# DESCRIPTION OF THE TASK:
The expected output is exactly the lines below, starting at the line with "split_and!; try done;" and ending at the line with "pose proof (g_consumer _ (proj2 Hgood) _", both included; no other line belongs in it.

# RECORDS PROVIDED:
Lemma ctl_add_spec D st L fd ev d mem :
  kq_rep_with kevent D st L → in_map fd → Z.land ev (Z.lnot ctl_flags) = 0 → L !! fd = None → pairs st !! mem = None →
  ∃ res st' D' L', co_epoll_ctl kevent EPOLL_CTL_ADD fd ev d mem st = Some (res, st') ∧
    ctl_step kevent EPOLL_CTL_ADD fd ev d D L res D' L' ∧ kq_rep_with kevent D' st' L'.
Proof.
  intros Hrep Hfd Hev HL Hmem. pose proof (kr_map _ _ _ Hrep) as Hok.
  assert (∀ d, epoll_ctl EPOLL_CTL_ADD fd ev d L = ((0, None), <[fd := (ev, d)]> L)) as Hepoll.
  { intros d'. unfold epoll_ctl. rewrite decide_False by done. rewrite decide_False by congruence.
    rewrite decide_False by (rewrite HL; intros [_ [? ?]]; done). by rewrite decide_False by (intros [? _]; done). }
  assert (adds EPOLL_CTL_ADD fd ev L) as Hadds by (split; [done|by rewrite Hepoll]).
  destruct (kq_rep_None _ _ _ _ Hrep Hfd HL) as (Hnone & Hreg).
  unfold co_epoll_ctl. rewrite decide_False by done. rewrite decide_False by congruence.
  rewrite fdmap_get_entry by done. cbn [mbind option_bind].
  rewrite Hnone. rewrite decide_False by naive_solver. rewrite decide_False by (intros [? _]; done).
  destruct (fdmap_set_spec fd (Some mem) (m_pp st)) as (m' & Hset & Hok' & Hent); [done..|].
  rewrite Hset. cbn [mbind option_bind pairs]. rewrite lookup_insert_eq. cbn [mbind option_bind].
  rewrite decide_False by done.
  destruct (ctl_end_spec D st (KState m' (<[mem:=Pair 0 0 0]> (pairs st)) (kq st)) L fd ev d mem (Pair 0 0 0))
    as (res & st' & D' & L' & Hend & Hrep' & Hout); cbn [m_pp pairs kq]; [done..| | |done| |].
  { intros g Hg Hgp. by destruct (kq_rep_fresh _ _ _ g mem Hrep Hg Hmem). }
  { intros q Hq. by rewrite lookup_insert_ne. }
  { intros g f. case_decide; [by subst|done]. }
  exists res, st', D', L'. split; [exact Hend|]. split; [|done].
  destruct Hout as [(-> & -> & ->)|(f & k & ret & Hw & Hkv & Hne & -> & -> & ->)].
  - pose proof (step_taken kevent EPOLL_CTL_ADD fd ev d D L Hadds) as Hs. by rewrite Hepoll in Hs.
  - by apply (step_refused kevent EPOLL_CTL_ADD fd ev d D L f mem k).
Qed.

--

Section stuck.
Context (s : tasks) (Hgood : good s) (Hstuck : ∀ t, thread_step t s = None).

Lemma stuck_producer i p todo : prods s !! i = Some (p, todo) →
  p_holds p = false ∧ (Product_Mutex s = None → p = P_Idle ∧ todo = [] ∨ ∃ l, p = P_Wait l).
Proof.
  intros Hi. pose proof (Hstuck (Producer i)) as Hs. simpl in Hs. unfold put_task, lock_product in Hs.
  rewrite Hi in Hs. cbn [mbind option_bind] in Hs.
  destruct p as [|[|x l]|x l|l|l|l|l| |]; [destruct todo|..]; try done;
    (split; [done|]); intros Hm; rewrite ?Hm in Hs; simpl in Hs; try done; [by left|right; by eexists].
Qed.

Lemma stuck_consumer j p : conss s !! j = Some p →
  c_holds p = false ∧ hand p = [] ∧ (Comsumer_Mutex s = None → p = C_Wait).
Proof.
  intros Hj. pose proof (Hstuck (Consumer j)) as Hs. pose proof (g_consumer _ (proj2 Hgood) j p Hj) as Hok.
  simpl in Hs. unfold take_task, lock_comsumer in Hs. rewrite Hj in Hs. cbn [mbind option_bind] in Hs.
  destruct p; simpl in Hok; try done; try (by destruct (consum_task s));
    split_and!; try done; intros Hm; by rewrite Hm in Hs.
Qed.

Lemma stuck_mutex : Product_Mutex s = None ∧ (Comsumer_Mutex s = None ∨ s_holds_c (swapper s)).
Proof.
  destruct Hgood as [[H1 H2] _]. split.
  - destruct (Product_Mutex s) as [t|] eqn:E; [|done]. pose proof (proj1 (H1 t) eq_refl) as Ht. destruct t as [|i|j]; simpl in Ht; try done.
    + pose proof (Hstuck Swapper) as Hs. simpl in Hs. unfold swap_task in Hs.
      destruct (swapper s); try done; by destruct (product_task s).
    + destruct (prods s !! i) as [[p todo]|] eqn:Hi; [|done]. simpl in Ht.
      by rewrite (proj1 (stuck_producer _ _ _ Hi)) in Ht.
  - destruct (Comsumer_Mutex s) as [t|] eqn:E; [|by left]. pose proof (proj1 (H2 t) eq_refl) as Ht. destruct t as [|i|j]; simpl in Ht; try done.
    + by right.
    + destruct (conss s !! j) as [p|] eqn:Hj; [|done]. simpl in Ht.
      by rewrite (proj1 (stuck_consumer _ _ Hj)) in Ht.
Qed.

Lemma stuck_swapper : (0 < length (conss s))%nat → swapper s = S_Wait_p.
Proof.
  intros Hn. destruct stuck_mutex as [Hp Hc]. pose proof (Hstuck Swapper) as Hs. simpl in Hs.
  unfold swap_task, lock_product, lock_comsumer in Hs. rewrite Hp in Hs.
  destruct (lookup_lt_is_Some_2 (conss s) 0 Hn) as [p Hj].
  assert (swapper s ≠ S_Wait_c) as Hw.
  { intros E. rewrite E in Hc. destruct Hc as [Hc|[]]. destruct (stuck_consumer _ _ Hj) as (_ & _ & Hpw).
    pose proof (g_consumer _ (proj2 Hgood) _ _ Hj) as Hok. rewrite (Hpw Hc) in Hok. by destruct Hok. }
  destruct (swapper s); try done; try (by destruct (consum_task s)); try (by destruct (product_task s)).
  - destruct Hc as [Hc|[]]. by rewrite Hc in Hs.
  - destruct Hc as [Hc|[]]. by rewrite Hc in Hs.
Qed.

# EXERCISE OUTPUT:
    split_and!; try done; intros Hm; by rewrite Hm in Hs.
Qed.

Lemma stuck_mutex : Product_Mutex s = None ∧ (Comsumer_Mutex s = None ∨ s_holds_c (swapper s)).
Proof.
  destruct Hgood as [[H1 H2] _]. split.
  - destruct (Product_Mutex s) as [t|] eqn:E; [|done]. pose proof (proj1 (H1 t) eq_refl) as Ht. destruct t as [|i|j]; simpl in Ht; try done.
    + pose proof (Hstuck Swapper) as Hs. simpl in Hs. unfold swap_task in Hs.
      destruct (swapper s); try done; by destruct (product_task s).
    + destruct (prods s !! i) as [[p todo]|] eqn:Hi; [|done]. simpl in Ht.
      by rewrite (proj1 (stuck_producer _ _ _ Hi)) in Ht.
  - destruct (Comsumer_Mutex s) as [t|] eqn:E; [|by left]. pose proof (proj1 (H2 t) eq_refl) as Ht. destruct t as [|i|j]; simpl in Ht; try done.
    + by right.
    + destruct (conss s !! j) as [p|] eqn:Hj; [|done]. simpl in Ht.
      by rewrite (proj1 (stuck_consumer _ _ Hj)) in Ht.
Qed.

Lemma stuck_swapper : (0 < length (conss s))%nat → swapper s = S_Wait_p.
Proof.
  intros Hn. destruct stuck_mutex as [Hp Hc]. pose proof (Hstuck Swapper) as Hs. simpl in Hs.
  unfold swap_task, lock_product, lock_comsumer in Hs. rewrite Hp in Hs.
  destruct (lookup_lt_is_Some_2 (conss s) 0 Hn) as [p Hj].
  assert (swapper s ≠ S_Wait_c) as Hw.
  { intros E. rewrite E in Hc. destruct Hc as [Hc|[]]. destruct (stuck_consumer _ _ Hj) as (_ & _ & Hpw).
    pose proof (g_consumer _ (proj2 Hgood) _ _ Hj) as Hok. rewrite (Hpw Hc) in Hok. by destruct Hok. }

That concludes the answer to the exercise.